The data: Begin

(* ===== verification/BillingTheorems.v ===== *)
(** * Theorems on billing

    The lock on cost items, authorisation, the numbering of invoices, the
    conservation of money by a calculation, and two ways calculation fails. *)

From Stdlib Require Import SpecFloat.
From S2P Require Import Prelude Golang Calendar Errors Engine LateFee Models Store Schema Logic Notification BillingRepo Calc Period BillingLemmas Sample Frozen BillingSpec BillingGuards Issue CalcSpec EngineSpec.

Section billing.
Context {codec : UuidCodec} {provider : BalanceProvider} {provider_ok : BalanceProviderOk}.
Context {pusher : PushNotifier} {hook : BalanceRecomputer} {hook_ok : BalanceRecomputerOk}.
Context {loc : Location}.

(** C29: a billing call leaves the cost items of a period that is calculated,
    issued or closed exactly as they are: none is added, changed or removed. *)
Theorem cost_items_locked op env w pid s id (ci : BCostItem) :
  status_at (w_db w) pid = Some s → s ≠ PeriodDraft → ci_PeriodID ci = pid →
  row_at (w_db (run_op op env w).2) id = Some ci ↔ row_at (w_db w) id = Some ci.
Proof.
  intros Hs Hd Hp.
  exact (holds_run _ _ env w (run_op_items op (w_db w)) pid s Hs Hd id ci Hp).
Qed.

(** C28: a call by a user who was not granted the building it is about, or
    about a period, cost item or invoice that does not exist, fails and changes
    no table. *)
Theorem unauthorised_call_refused op env w :
  (∀ b, op_building (w_db w) op = Some b → ¬ granted (w_db w) (op_manager op) b) →
  (∃ e, (run_op op env w).1 = Err e) ∧ w_db (run_op op env w).2 = w_db w.
Proof. intros H. exact (holds_run _ _ env w (run_op_refuses op (w_db w) H)). Qed.

(** C27: when the repository issues a period, the period was calculated and is
    issued; the i-th draft in unit order gets the number BLD-year-seq with seq
    the count of the building's numbered invoices plus i plus one and the date of
    issuance in the zone of the server, its amounts untouched; the invoices of
    other periods stay; exactly the former drafts are returned, and their numbers
    are pairwise distinct. *)
Theorem IssueInvoices_numbers pid year now env w issued p :
  (IssueInvoices pid year now env w).1 = Ok issued →
  row_at (w_db w) pid = Some p →
  in64 (issued_count (w_db w) (bp_BuildingID p)
        + Z.of_nat (length (period_drafts (w_db w) pid))) →
  Issued pid year now (w_db w) (w_db (IssueInvoices pid year now env w).2) issued ∧
  NoDup (inv_InvoiceNumber <$> issued).
Proof.
  intros Hr Hp Hb.
  pose proof (holds_run _ _ env w (holds_IssueInvoices_numbers pid year now (w_db w)) issued Hr).
  split; [done|]. by eapply Issued_distinct.
Qed.

(** C12: a calculation composes one draft invoice per live unit of the building
    from the engine's result for each cost item: the base amount of an invoice
    is what the share rows charge its unit, the final amount is base plus prior
    debt plus late fee minus credit. And no Toman is lost: on non-negative
    areas and counts and within int64 the base amounts add up to the sum of the
    amounts the cost items charge. *)
Theorem Calculate_conserves_money period env w shares invoices :
  (compute_invoices period env w).1 = Ok (shares, invoices) →
  Forall (λ u, 0 ≤ u_AreaM2 u) (rows (w_db w)) →
  Forall (λ c, 0 ≤ oc_OccupantCount c) (rows (w_db w)) →
  ∃ units, Composed (w_db w) period units shares invoices ∧
    let items := period_items (w_db w) (bp_ID period) in
    let total := sum_of (λ item, charged (engineItem item)
                   (engine_units (w_db w) period units)) items in
    (Forall (λ item, item_in_range (engineItem item) (engine_units (w_db w) period units)) items →
     in64 total → sum_of (λ x, inv_BaseAmount (iwi_Invoice x)) invoices = total).
Proof.
  intros Hr Ha Ho.
  destruct (holds_run _ _ env w (reads_compute_invoices period (w_db w))) as [_ H].
  destruct (H _ Hr) as [units C]. exists units. split; [done|].
  intros items total Hrange Hb. by apply (bases_sum _ _ _ _ _ C).
Qed.
End billing.

(** ** The theorems on the sample building *)

#[local] Existing Instances ZeroBalanceProvider NoopNotifier NoHook ZeroBalanceProvider_ok NoHook_ok tehran.

Definition fresh_db : DB := sample_db (sample_period PeriodDraft "none" (S754_zero false)).

(** The tables after a calculation, and after the issuance that follows. *)
Definition calculated_db : DB := (run (Calculate_period sample_manager 1000) fresh_db).2.

Definition issued_db : DB := (run (Issue sample_manager 1000) calculated_db).2.

Lemma cost_items_locked_witness :
  row_at (w_db (run_op (OpDeleteCostItem sample_manager 2000) sample_env
    (sample_world calculated_db)).2) 2000 = Some sample_item.
Proof.
  apply (cost_items_locked (OpDeleteCostItem sample_manager 2000) sample_env
    (sample_world calculated_db) 1000 PeriodCalculated);
    [vm_compute; reflexivity|vm_compute; discriminate|reflexivity|vm_compute; reflexivity].
Defined.

Lemma unauthorised_call_refused_witness :
  w_db (run_op (OpIssue sample_stranger 1000) sample_env (sample_world calculated_db)).2
    = calculated_db.
Proof.
  apply (unauthorised_call_refused (OpIssue sample_stranger 1000) sample_env
    (sample_world calculated_db)).
  intros b Hb. vm_compute in Hb. injection Hb as <-. vm_compute. intros [x E]. discriminate E.
Defined.

Lemma IssueInvoices_numbers_witness :
  ∃ issued, (IssueInvoices 1000 2026 7 sample_env (sample_world calculated_db)).1 = Ok issued ∧
    NoDup (inv_InvoiceNumber <$> issued) ∧ length issued = 3%nat.
Proof.
  eexists. split; [vm_compute; reflexivity|]. split; [|reflexivity].
  refine (proj2 (IssueInvoices_numbers 1000 2026 7 sample_env (sample_world calculated_db) _
    _ _ _ _)); [vm_compute; reflexivity|vm_compute; reflexivity|vm_compute; split; done].
Defined.

Lemma Calculate_conserves_money_witness :
  ∃ shares invoices units, (compute_invoices (sample_period PeriodDraft "none" (S754_zero false))
      sample_env (sample_world fresh_db)).1 = Ok (shares, invoices) ∧
    Composed fresh_db (sample_period PeriodDraft "none" (S754_zero false)) units shares invoices ∧
    sum_of (λ x, inv_BaseAmount (iwi_Invoice x)) invoices = 1000.
Proof.
  edestruct (Calculate_conserves_money (sample_period PeriodDraft "none" (S754_zero false))
    sample_env (sample_world fresh_db)) as (units & C & _); [vm_compute; reflexivity|..].
  1, 2: apply (bool_decide_unpack _); vm_compute; exact I.
  eexists _, _, units. split; [vm_compute; reflexivity|]. split; [exact C|vm_compute; reflexivity].
Defined.

(** ** Percent late fees *)

Definition method_storable (i : InvoiceItem) : bool :=
  match ii_Method i with Some m => in_enum m cost_method | None => true end.

Lemma holds_store_items inv items d :
  holds (for_each (store_item inv) items) d (λ r _, r = Ok tt → Forall method_storable items).
Proof.
  revert d. induction items as [|i items IH]; intros d; simpl; [by step|].
  step. unfold store_item at 1. step. step; [done|]. step.
  eapply holds_mono; [apply IH|]. intros r d1 H3 Hr. constructor; [|by apply H3].
  simpl in H1. rewrite !require_Ok in H1. destruct H1 as [H1 _].
  apply andb_prop in H1 as [_ H1]. by apply Is_true_true.
Qed.

Lemma holds_store_invoices invoices d :
  holds (for_each store_invoice invoices) d
    (λ r _, r = Ok tt → Forall (λ x, Forall method_storable (iwi_Items x)) invoices).
Proof.
  revert d. induction invoices as [|x invoices IH]; intros d; simpl; [by step|].
  step. unfold store_invoice at 1. step. step; [done|].
  eapply holds_mono; [apply holds_store_items|]. intros [[]|e|s] d1 Hx; simpl; [|done..].
  eapply holds_mono; [apply IH|]. intros r d2 Hr Er. constructor; [by apply Hx|by apply Hr].
Qed.

(** A late fee of type percent cannot be charged: the item of the late fee is stored
    with the late-fee type as its method, which the column [cost_method] does not
    have, so whenever [Calculate] succeeds on a period with late-fee type percent
    or per_day, the invoices it composed bear no positive late fee. *)
Theorem no_percent_late_fee {codec : UuidCodec} {provider : BalanceProvider}
    {provider_ok : BalanceProviderOk} manager pid period env w v :
  row_at (w_db w) pid = Some period →
  bp_LateFeeType period ∈ ["percent"; "per_day"] →
  (Calculate_period manager pid env w).1 = Ok v →
  ∃ units shares invoices, Composed (w_db w) period units shares invoices ∧
    Forall (λ x, inv_LateFeeAmount (iwi_Invoice x) ≤ 0) invoices.
Proof.
  intros Hp Ht Hr. revert v Hr.
  apply (holds_run _ (λ r _, ∀ v, r = Ok v → ∃ units shares invoices, _) env w).
  unfold Calculate_period. step. apply holds_CalcAuthorizedPeriod; [done|].
  intros p Hp' _. simpl. assert (p = period) as -> by congruence.
  step; [by step|]. step. eapply holds_mono; [apply reads_compute_invoices|].
  intros [[shares invoices]|e|s] d [-> C]; simpl; [|done..].
  destruct (C _ eq_refl) as [units C']. step. unfold store_calculation. step. unfold ReplaceCalculation.
  apply holds_transaction; [done..|]. step.
  apply (holds_stays (λ _ _, True)); [done|]. intros [[]|e|s] d1 _; simpl; [|done..]. step.
  apply (holds_stays (λ _ _, True)); [done|]. intros [[]|e|s] d2 _; simpl; [|done..].
  eapply holds_mono; [apply holds_store_invoices|]. intros [[]|e|s] d3 Hst; simpl; [|done..].
  apply (holds_stays (λ _ _, True)); [done|]. intros r d4 _. 
  destruct r as [[]|e|s]; simpl; [|done..].
  apply (holds_stays (λ _ _, True)); [done|]. intros r d5 _ v _.
  exists units, shares, invoices. split; [done|]. specialize (Hst eq_refl).
  rewrite Forall_forall in Hst |- *. intros x Hx. specialize (Hst x Hx).
  destruct (Z.le_gt_cases (inv_LateFeeAmount (iwi_Invoice x)) 0) as [|Hpos]; [done|exfalso].
  pose proof (co_invoices _ _ _ _ _ C') as Hinv.
  apply list_elem_of_lookup in Hx as [i Hi].
  eapply Forall2_lookup_r in Hinv as (u & _ & I); [|exact Hi].
  destruct (io_late_item _ _ _ _ I) as (it & Hit & _ & Hm); [lia|].
  rewrite Forall_forall in Hst. specialize (Hst it Hit). unfold method_storable in Hst.
  rewrite Hm in Hst. apply elem_of_cons in Ht as [Ht|Ht];
    [|apply list_elem_of_singleton in Ht]; by rewrite Ht in Hst.
Qed.

(** A percentage of zero charges nothing and passes, ten percent fails. *)
Lemma no_percent_late_fee_witness :
  (∃ units shares invoices, Composed (sample_db (sample_period PeriodDraft "percent" (S754_zero false)))
    (sample_period PeriodDraft "percent" (S754_zero false)) units shares invoices) ∧
  (run (Calculate_period sample_manager 1000)
    (sample_db (sample_period PeriodDraft "percent" (float64_of_Z 10)))).1 = Err bad_enum.
Proof.
  split; [|vm_compute; reflexivity].
  edestruct (no_percent_late_fee sample_manager 1000
    (sample_period PeriodDraft "percent" (S754_zero false)) sample_env
    (sample_world (sample_db (sample_period PeriodDraft "percent" (S754_zero false)))))
    as (units & shares & invoices & C & _);
    [vm_compute; reflexivity|apply (bool_decide_unpack _); vm_compute; exact I
    |vm_compute; reflexivity|by exists units, shares, invoices].
Defined.

(** ** A race between calculation and issuance *)

(** [Calculate] as one session runs it, with another session's [Issue] between
    its two writes. *)
Definition Calculate_interleaved {codec : UuidCodec} {provider : BalanceProvider}
    {pusher : PushNotifier} {hook : BalanceRecomputer} (manager other : User) (pid : UUID) : M unit :=
  period ← CalcAuthorizedPeriod manager pid;
  '(shares, invoices) ← compute_invoices period;
  ReplaceCalculation pid shares invoices;;
  Issue other pid;;
  SavePeriod (set_period_status period PeriodCalculated);;
  mret tt.

(** [Calculate] is not atomic: when another session issues the period
    between its two writes, its save of the period it read at the start takes
    the period back from issued to calculated, with its invoices numbered and
    frozen, and a further calculation then deletes them. *)
Theorem calculate_issue_race :
  let d1 := (run (Calculate_interleaved sample_manager sample_manager 1000) calculated_db).2 in
  status_at d1 1000 = Some PeriodCalculated ∧
  (exists inv : Invoice, row_at d1 100011 = Some inv ∧ inv_InvoiceNumber inv = "BLD-2026-0001") ∧
  let d2 := (run (Calculate_period sample_manager 1000) d1).2 in
  existsb (λ i, bool_decide (inv_InvoiceNumber i = "BLD-2026-0001")) (rows d2) = false.
Proof.
  vm_compute. split; [reflexivity|]. split; [|reflexivity]. eexists. split; reflexivity.
Qed.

The data: End

**Try it**
Please copy the lines above from the line with "(** A late fee" up to and including the line with "destruct (C _", exactly as written and with nothing else.

**Task output**
(** A late fee of type percent cannot be charged: the item of the late fee is stored
    with the late-fee type as its method, which the column [cost_method] does not
    have, so whenever [Calculate] succeeds on a period with late-fee type percent
    or per_day, the invoices it composed bear no positive late fee. *)
Theorem no_percent_late_fee {codec : UuidCodec} {provider : BalanceProvider}
    {provider_ok : BalanceProviderOk} manager pid period env w v :
  row_at (w_db w) pid = Some period →
  bp_LateFeeType period ∈ ["percent"; "per_day"] →
  (Calculate_period manager pid env w).1 = Ok v →
  ∃ units shares invoices, Composed (w_db w) period units shares invoices ∧
    Forall (λ x, inv_LateFeeAmount (iwi_Invoice x) ≤ 0) invoices.
Proof.
  intros Hp Ht Hr. revert v Hr.
  apply (holds_run _ (λ r _, ∀ v, r = Ok v → ∃ units shares invoices, _) env w).
  unfold Calculate_period. step. apply holds_CalcAuthorizedPeriod; [done|].
  intros p Hp' _. simpl. assert (p = period) as -> by congruence.
  step; [by step|]. step. eapply holds_mono; [apply reads_compute_invoices|].
  intros [[shares invoices]|e|s] d [-> C]; simpl; [|done..].
  destruct (C _ eq_refl) as [units C']. step. unfold store_calculation. step. unfold ReplaceCalculation.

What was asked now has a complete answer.